Map of England showing the Anglo-Saxon kingdoms and Danish districts – from Cassell's History of England, Vol. I – anonymous author and artists
From around 800, there had been waves of Danish raids on the coastlines of the British Isles. In 865, instead of raiding, the Danes landed a large army in East Anglia, with the intention of conquering the four Anglo-Saxon kingdoms of England. The armies of various Danish leaders had come together to provide one combined force under a leadership that included and Ivar the Boneless, the sons of the legendary Viking leader Ragnar Lodbrok. The combined army was described in the annals as the Great Heathen Army. After making peace with the local East Anglian king in return for horses, the Great Heathen Army moved north. In 867, they captured Northumbria and its capital, York, defeating both the recently deposed King Osberht of Northumbria and the usurper Ælla of Northumbria. The Danes then placed an Englishman, Ecgberht I of Northumbria, on the throne of Northumbria as a puppet ruler.

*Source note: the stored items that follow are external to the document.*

Lemma run_app c fs code1 code2 : run c fs (code1 ++ code2) = run c fs code1 ≫= λ fs, run c fs code2.
Proof.
  revert fs. induction code1 as [|i code1 IH]; intros fs; cbn; [done|]. destruct (step c fs i); cbn; [apply IH|done].
Qed.

Definition effect (c : Ctx) (code : list I.Instruction) (ins outs : list ValueType) : Prop :=
  ∀ f rest, run c (pushes ins f :: rest) code = Some (pushes outs f :: rest).
Lemma effect_nil c ts : effect c [] ts ts.
Proof. by intros f rest. Qed.
Lemma effect_app c code1 code2 ins mid outs :
  effect c code1 ins mid → effect c code2 mid outs → effect c (code1 ++ code2) ins outs.
Proof. intros H1 H2 f rest. rewrite run_app, H1. apply H2. Qed.
Lemma effect_frame c code pre ins outs : effect c code ins outs → effect c code (pre ++ ins) (pre ++ outs).
Proof. intros H f rest. rewrite !pushes_app. apply H. Qed.
Lemma step_op c i ts r f rest :
  op_type c i = Some (ts, r) → step c (f :: rest) i = f ← pops ts f; Some (push_opt r f :: rest).
Proof. intros H. destruct i; cbn in *; try done; rewrite ?H; try (simplify_eq; done). Qed.
Lemma effect_op c i ts r : op_type c i = Some (ts, r) → effect c [i] ts (option_list r).
Proof.
  intros H f rest. cbn [run]. rewrite (step_op _ _ _ _ _ _ H), pops_pushes. cbn. by rewrite push_opt_list.
Qed.
Lemma effect_drop c t : effect c [I.Drop] [t] [].
Proof. intros f rest. by destruct f. Qed.

(** ** The state of the translator *)
Section valid.
Context (disable_gc : bool) (rt_indexes : gmap string nat) (type_indexes : FuncTypeMap).
Context (types_ funcs_ : list sig) (gs : list (ValueType * bool)) (params : list ValueType) (ret_ : option ValueType).
(** The first global is the address of the data segment. *)
Hypothesis Hstrings : ∃ m, gs !! JNKS_STRINGS_IDX = Some (V.I32, m).
(** The context in which the function is validated, with all its locals. *)
Definition ctx (L : list ValueType) : Ctx := mkCtx types_ funcs_ gs L ret_.
Definition all_locals (t : Translate) : list ValueType := params ++ locals t.

Definition mfn : Id := Named "%mfn".
(** [t] knows the names of [T]. *)
Definition binds (t : Translate) (x : Id) (k : kind) : Prop :=
  match k with
  | KLocal ty => ∃ n, id_env t !! x = Some (Local n ty) ∧ all_locals t !! n = Some (as_wasm ty)
  | KGlobal is_mut ty => ∃ n, id_env t !! x = Some (Global n ty) ∧ gs !! n = Some (as_wasm ty, is_mut) ∧ Z.of_nat n < 2 ^ 31
  | KFun sg => ∃ n, id_env t !! x = Some (IFun n) ∧ funcs_ !! (n + size rt_indexes)%nat = Some sg
  end.
Definition agree (T : kenv) (t : Translate) : Prop :=
  next_id t = length (all_locals t) ∧ map_Forall (binds t) T.

(** [t'] comes after [t], with the same variables of [T]. *)
Definition grows (T : kenv) (t t' : Translate) : Prop :=
  locals t `prefix_of` locals t' ∧ ∀ x, is_Some (T !! x) → id_env t' !! x = id_env t !! x.
#[local] Instance grows_preorder T : PreOrder (grows T).
Proof.
  split; [by split|]. intros t1 t2 t3 [L1 E1] [L2 E2]. split; [by etrans|]. intros x Hx. by rewrite E2, E1.
Qed.
Lemma binds_grows T t t' x k : grows T t t' → is_Some (T !! x) → binds t x k → binds t' x k.
Proof.
  intros [Hl He] Hx. unfold binds, all_locals. rewrite He by done. destruct k; [|done|done].
  intros (n & Hn & Ht). exists n. split; [done|]. eapply prefix_lookup_Some; [done|]. by apply prefix_app.
Qed.
Lemma agree_grows T t t' : grows T t t' → next_id t' = length (all_locals t') → agree T t → agree T t'.
Proof.
  intros Hg Hn (_ & Hb). split; [done|]. intros x k Hx. eapply binds_grows; [done|by eexists|by apply Hb].
Qed.

(** The step from [t] to [m] emits code with the given effect on the operands
    and takes at most [n] locals. *)
Definition does (T : kenv) (n : nat) (t : Translate) (m : tr) (ins outs : list ValueType) : Prop :=
  agree T t → Z.of_nat (next_id t + n) <= 2 ^ 31 →
  ∃ t' code, m = Ok t' ∧ out t' = out t ++ code ∧ grows T t t' ∧ agree T t' ∧ (next_id t' <= next_id t + n)%nat ∧
    ∀ L, all_locals t' `prefix_of` L → effect (ctx L) code ins outs.

Lemma does_ret T t ts : does T 0 t (Ok t) ts ts.
Proof. intros Ha Hr. exists t, []. rewrite app_nil_r.
  split_and!; [done..|reflexivity|done|lia|]. intros. apply effect_nil. Qed.
Lemma does_bind T n1 n2 t m k ins mid outs :
  does T n1 t m ins mid → (∀ t', grows T t t' → agree T t' → does T n2 t' (k t') mid outs) →
  does T (n1 + n2) t (m ≫= k) ins outs.
Proof.
  intros H1 H2 Ha Hr. destruct H1 as (t1 & code1 & -> & Ho1 & Hg1 & Ha1 & Hn1 & He1); [done|lia|]. cbn.
  destruct (H2 t1 Hg1 Ha1) as (t2 & code2 & -> & Ho2 & Hg2 & Ha2 & Hn2 & He2); [done|lia|].
  exists t2, (code1 ++ code2). rewrite Ho2, Ho1, app_assoc. split_and!; try done; [by etrans|lia|].
  intros L HL. eapply effect_app; [apply He1|by apply He2].
  etrans; [|exact HL]. destruct Hg2 as [Hl _]. by apply prefix_app.
Qed.
Lemma does_frame T n t m pre ins outs : does T n t m ins outs → does T n t m (pre ++ ins) (pre ++ outs).
Proof.
  intros H Ha Hr. destruct (H Ha Hr) as (t' & code & ? & ? & ? & ? & ? & He). exists t', code.
  split_and!; try done. intros L HL. by apply effect_frame, He.
Qed.
Lemma does_more T n1 n2 t m ins outs : (n1 <= n2)%nat → does T n1 t m ins outs → does T n2 t m ins outs.
Proof.
  intros Hn H Ha Hr. destruct H as (t' & code & ? & ? & ? & ? & ? & He); [done|lia|]. exists t', code.
  split_and!; try done. lia.
Qed.

Lemma grows_emit T t i : grows T t (emit i t).
Proof. by split. Qed.
Lemma agree_emit T t i : agree T t → agree T (emit i t).
Proof. by intros (? & ?). Qed.
(** One instruction. *)
Lemma does_emit T t i ins outs :
  (∀ L, all_locals t `prefix_of` L → effect (ctx L) [i] ins outs) → does T 0 t (Ok (emit i t)) ins outs.
Proof. intros H Ha Hr. exists (emit i t), [i]. split_and!; try done; cbn; lia. Qed.
Lemma does_op T t i ts r :
  (∀ L, all_locals t `prefix_of` L → op_type (ctx L) i = Some (ts, r)) → does T 0 t (Ok (emit i t)) ts (option_list r).
Proof. intros H. apply does_emit. intros L HL. by apply effect_op, H. Qed.

Lemma emits_app l1 l2 t : emits (l1 ++ l2) t = emits l2 (emits l1 t).
Proof. apply foldl_app. Qed.
Lemma emits_fields l t :
  out (emits l t) = out t ++ l ∧ data (emits l t) = data t ∧ locals (emits l t) = locals t ∧
  next_id (emits l t) = next_id t ∧ id_env (emits l t) = id_env t.
Proof.
  unfold emits. revert t. induction l as [|i l IH]; intros t; cbn; [by rewrite app_nil_r|].
  destruct (IH (emit i t)) as (-> & -> & -> & -> & ->). cbn. by rewrite <- app_assoc.
Qed.
Lemma does_emits T t l ins outs :
  (∀ L, all_locals t `prefix_of` L → effect (ctx L) l ins outs) → does T 0 t (Ok (emits l t)) ins outs.
Proof.
  intros H (Hn & Hb) Hr. destruct (emits_fields l t) as (Ho & _ & Hl & Hi & He).
  exists (emits l t), l. unfold agree, grows, binds, all_locals in *. rewrite Ho, Hl, Hi, He.
  split_and!; try done; lia.
Qed.

(** Push a value and go on. *)
Lemma does_push T n1 n2 t m k ts w outs :
  does T n1 t m [] [w] → (∀ t', grows T t t' → agree T t' → does T n2 t' (k t') (ts ++ [w]) outs) →
  does T (n1 + n2) t (m ≫= k) ts outs.
Proof.
  intros H1 H2. eapply does_bind; [|exact H2]. rewrite <- (app_nil_r ts) at 1. by apply does_frame.
Qed.

(** ** Calls to the runtime *)
Lemma rt_call_does T t name ws r :
  call_rt rt_indexes funcs_ name ws = Some r → does T 0 t (rt_call rt_indexes name t) ws (option_list r).
Proof.
  unfold call_rt, rt_sig, rt_call. destruct (rt_indexes !! name) as [i|]; cbn; [|done].
  destruct (funcs_ !! i) as [[ts r']|] eqn:Hi; cbn; [|done]. case_decide; [|done]. intros [= ->]. subst.
  by apply does_op.
Qed.
Lemma value_rt_does T t name ws w :
  value_rt rt_indexes funcs_ name ws = Some w → does T 0 t (rt_call rt_indexes name t) ws [w].
Proof. unfold value_rt. intros (r & Hr & ->)%bind_Some. by apply (rt_call_does T t name ws (Some w)). Qed.
Lemma to_any_does T t ty w w' :
  to_any_wasm rt_indexes funcs_ ty w = Some w' → does T 0 t (to_any rt_indexes ty t) [w] [w'].
Proof.
  unfold to_any_wasm. destruct ty; cbn; intros H; simplify_eq; try (by apply value_rt_does); apply does_ret.
Qed.
Lemma from_any_does T t ty w w' :
  from_any_wasm rt_indexes funcs_ ty w = Some w' → does T 0 t (from_any rt_indexes ty t) [w] [w'].
Proof.
  unfold from_any_wasm. destruct ty; cbn; intros H; simplify_eq; try (by apply value_rt_does); apply does_ret.
Qed.

(** ** Variables *)
Definition kind_ty (k : kind) : option N.typ :=
  match k with KLocal ty | KGlobal _ ty => Some ty | KFun _ => None end.
Lemma get_id_ok t x k :
  binds t x k →
  ∃ i, get_id rt_indexes x t = Ok (kind_ty k, emit i t) ∧
    ∀ L, all_locals t `prefix_of` L → op_type (ctx L) i = Some ([], Some (kind_wasm k)).
Proof.
  unfold get_id. destruct k as [ty|m ty|sg]; cbn.
  - intros (n & -> & Hn). eexists. split; [done|]. intros L HL. cbn.
    by rewrite (prefix_lookup_Some _ _ _ _ Hn HL).
  - intros (n & -> & Hn & _). eexists. split; [done|]. intros L HL. cbn. by rewrite Hn.
  - intros (n & -> & _). eexists. by split.
Qed.
Lemma does_get_id T n t x k K ts outs :
  T !! x = Some k →
  (∀ t', grows T t t' → agree T t' → does T n t' (K (kind_ty k, t')) (ts ++ [kind_wasm k]) outs) →
  does T n t (get_id rt_indexes x t ≫= K) ts outs.
Proof.
  intros Hx HK Ha. destruct (get_id_ok t x k (proj2 Ha x k Hx)) as (i & -> & Hi). cbn. revert Ha.
  change (does T (0 + n) t (K (kind_ty k, emit i t)) ts outs).
  change (K (kind_ty k, emit i t)) with ((Ok (emit i t) : tr) ≫= λ t, K (kind_ty k, t)).
  eapply does_push; [by eapply (does_op T t i [] (Some (kind_wasm k)))|done].
Qed.
Lemma get_ids_does T xs t ws : mapM (id_wasm T) xs = Some ws → does T 0 t (get_ids rt_indexes xs t) [] ws.
Proof.
  intros H%mapM_Some. revert t. induction H as [|x w xs ws Hw _ IH]; intros t; unfold get_ids; cbn [foldM].
  - apply does_ret.
  - apply fmap_Some in Hw as (k & Hx & ->). change (0%nat) with (0 + 0)%nat.
    eapply (does_bind T 0 0 t _ _ [] [kind_wasm k] _).
    + eapply (does_get_id T 0 t x k _ []); [done|]. intros t' _ _. apply does_ret.
    + intros t' _ _. apply (does_frame T 0 t' _ [kind_wasm k] [] ws). apply IH.
Qed.
Lemma get_id_value T t x w :
  id_wasm T x = Some w → does T 0 t ('(_, t) ← get_id rt_indexes x t; Ok t) [] [w].
Proof.
  intros (k & Hx & ->)%fmap_Some. eapply (does_get_id T 0 t x k _ []); [done|]. intros t' _ _. apply does_ret.
Qed.

Lemma load_does T ty offset t : does T 0 t (Ok (load ty offset t)) [V.I32] [as_wasm ty].
Proof. unfold load. destruct ty; by apply (does_op T t _ [V.I32] (Some _)). Qed.
Lemma store_does T ty offset t : does T 0 t (Ok (store ty offset t)) [V.I32; as_wasm ty] [].
Proof. unfold store. destruct ty; by apply (does_op T t _ [V.I32; _] None). Qed.
Lemma const_effect c i : effect c [I.I32Const i] [] [V.I32].
Proof. by eapply (effect_op c _ [] (Some V.I32)). Qed.
(** The address of a constant in the data segment. *)
Lemma address_effect L a : effect (ctx L) [I.GetGlobal JNKS_STRINGS_IDX; I.I32Const a; I.I32Add] [] [V.I32].
Proof.
  destruct Hstrings as [m Hm].
  apply (effect_app _ [I.GetGlobal JNKS_STRINGS_IDX] [I.I32Const a; I.I32Add] [] [V.I32] _).
  - eapply (effect_op _ _ [] (Some V.I32)). cbn. by rewrite Hm.
  - apply (effect_app _ [I.I32Const a] [I.I32Add] [V.I32] [V.I32; V.I32] _).
    + apply (effect_frame _ _ [V.I32] [] [V.I32]), const_effect.
    + by eapply (effect_op _ _ [V.I32; V.I32] (Some V.I32)).
Qed.
Lemma data_cache_does T t : does T 0 t (Ok (data_cache t)) [] [V.I32].
Proof.
  intros Ha Hr. destruct (does_emits T t [I.GetGlobal JNKS_STRINGS_IDX; I.I32Const (as_i32 (length (data t))); I.I32Add] [] [V.I32])
    as (t' & code & [= <-] & Ho & Hg & Ha' & Hn & He); [intros; apply address_effect|done|done|].
  exists (data_cache t), code. by split_and!.
Qed.

(** ** Assignments *)
Lemma i32_try_from_ok n : Z.of_nat n < 2 ^ 31 → i32_try_from (E := never) n = Ok (Z.of_nat n).
Proof. intros H. unfold i32_try_from. by rewrite bool_decide_true. Qed.

(** Set a local and its slot in the shadow frame. *)
Lemma set_local_does T t n ty :
  all_locals t !! n = Some (as_wasm ty) → shadow_ok disable_gc rt_indexes funcs_ ty = true → Z.of_nat n < 2 ^ 31 →
  does T 0 t (if disable_gc || negb (N.is_gc_root ty) then Ok (emit (I.SetLocal n) t)
              else slot ← i32_try_from n;
                   set_in_current_shadow_frame_slot rt_indexes ty (emit (I.I32Const slot) (emit (I.TeeLocal n) t)))
    [as_wasm ty] [].
Proof.
  intros Hl Hs Hn. unfold shadow_ok in Hs. destruct (disable_gc || negb (N.is_gc_root ty)) eqn:Hgc; cbn in Hs.
  - apply (does_op T t _ [as_wasm ty] None). intros L HL. cbn. by rewrite (prefix_lookup_Some _ _ _ _ Hl HL).
  - rewrite i32_try_from_ok by done. cbn [mbind comp_bind]. apply bool_decide_eq_true in Hs.
    change (0%nat) with (0 + (0 + 0))%nat.
    change (set_in_current_shadow_frame_slot rt_indexes ty (emit (I.I32Const (Z.of_nat n)) (emit (I.TeeLocal n) t))) with
      ((Ok (emit (I.TeeLocal n) t) : tr) ≫= λ t, (Ok (emit (I.I32Const (Z.of_nat n)) t) : tr) ≫=
        λ t, rt_call rt_indexes (shadow_frame_fn ty) t).
    eapply (does_bind T 0 (0 + 0) t _ _ [as_wasm ty] [as_wasm ty] []).
    + apply (does_op T t _ [as_wasm ty] (Some (as_wasm ty))). intros L HL. cbn.
      by rewrite (prefix_lookup_Some _ _ _ _ Hl HL).
    + intros t' _ _. eapply (does_push T 0 0 t' _ _ [as_wasm ty]).
      * apply does_emit. intros. apply const_effect.
      * intros t'' _ _. by apply (rt_call_does T t'' _ [as_wasm ty; V.I32] None).
Qed.

Lemma all_locals_grows T t t' n ty : grows T t t' → all_locals t !! n = Some ty → all_locals t' !! n = Some ty.
Proof. intros [Hl _] Hn. eapply prefix_lookup_Some; [done|]. by apply prefix_app. Qed.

King Æthelred of Wessex and his brother, Alfred, led their army against the Danes at Nottingham, but the Danes refused to leave their fortifications. King Burgred of Mercia then negotiated peace with Ivar, with the Danes keeping Nottingham in exchange for leaving the rest of Mercia alone.
Under Ivar the Boneless, the Danes continued their invasion in 869 by defeating King Edmund of East Anglia at Hoxne and conquering East Anglia. Once again, the brothers Æthelred and Alfred attempted to stop Ivar by attacking the Danes at Reading. They were repelled with heavy losses. The Danes pursued, and on 7 January 871, Æthelred and Alfred defeated the Danes at the Battle of Ashdown. The Danes retreated to Basing (in Hampshire), where Æthelred attacked and was, in turn, defeated. Ivar was able to follow up this victory with another in March at Meretum (now Marton, Wiltshire).
On 23 April 871, King Æthelred died and Alfred succeeded him as King of Wessex. His army was weak and he was forced to pay tribute to Ivar in order to make peace with the Danes. During this peace, the Danes turned to the north and attacked Mercia, a campaign that lasted until 874. Both the Danish leader Ivar and the Mercian leader Burgred died during this campaign. Ivar was succeeded by Guthrum, who finished the campaign against Mercia. In ten years, the Danes had gained control over East Anglia, Northumbria and Mercia, leaving just Wessex resisting.
Guthrum and the Danes brokered peace with Wessex in 876, when they captured the fortresses of Wareham and Exeter. Alfred laid siege to the Danes, who were forced to surrender after reinforcements were lost in a storm. Two years later, Guthrum again attacked Alfred, surprising him by attacking his forces wintering in Chippenham. King Alfred was saved when the Danish army coming from his rear was destroyed by inferior forces at the Battle of Cynuit. The modern location of Cynuit is disputed but suggestions include Countisbury Hill, near Lynmouth, Devon, or Kenwith Castle, Bideford, Devon, or Cannington, near Bridgwater, Somerset. Alfred was forced into hiding for a time, before returning in the spring of 878 to gather an army and attack Guthrum at Edington. The Danes were defeated and retreated to Chippenham, where King Alfred laid siege and soon forced them to surrender. As a term of surrender, King Alfred demanded that Guthrum be baptised a Christian; King Alfred served as his godfather.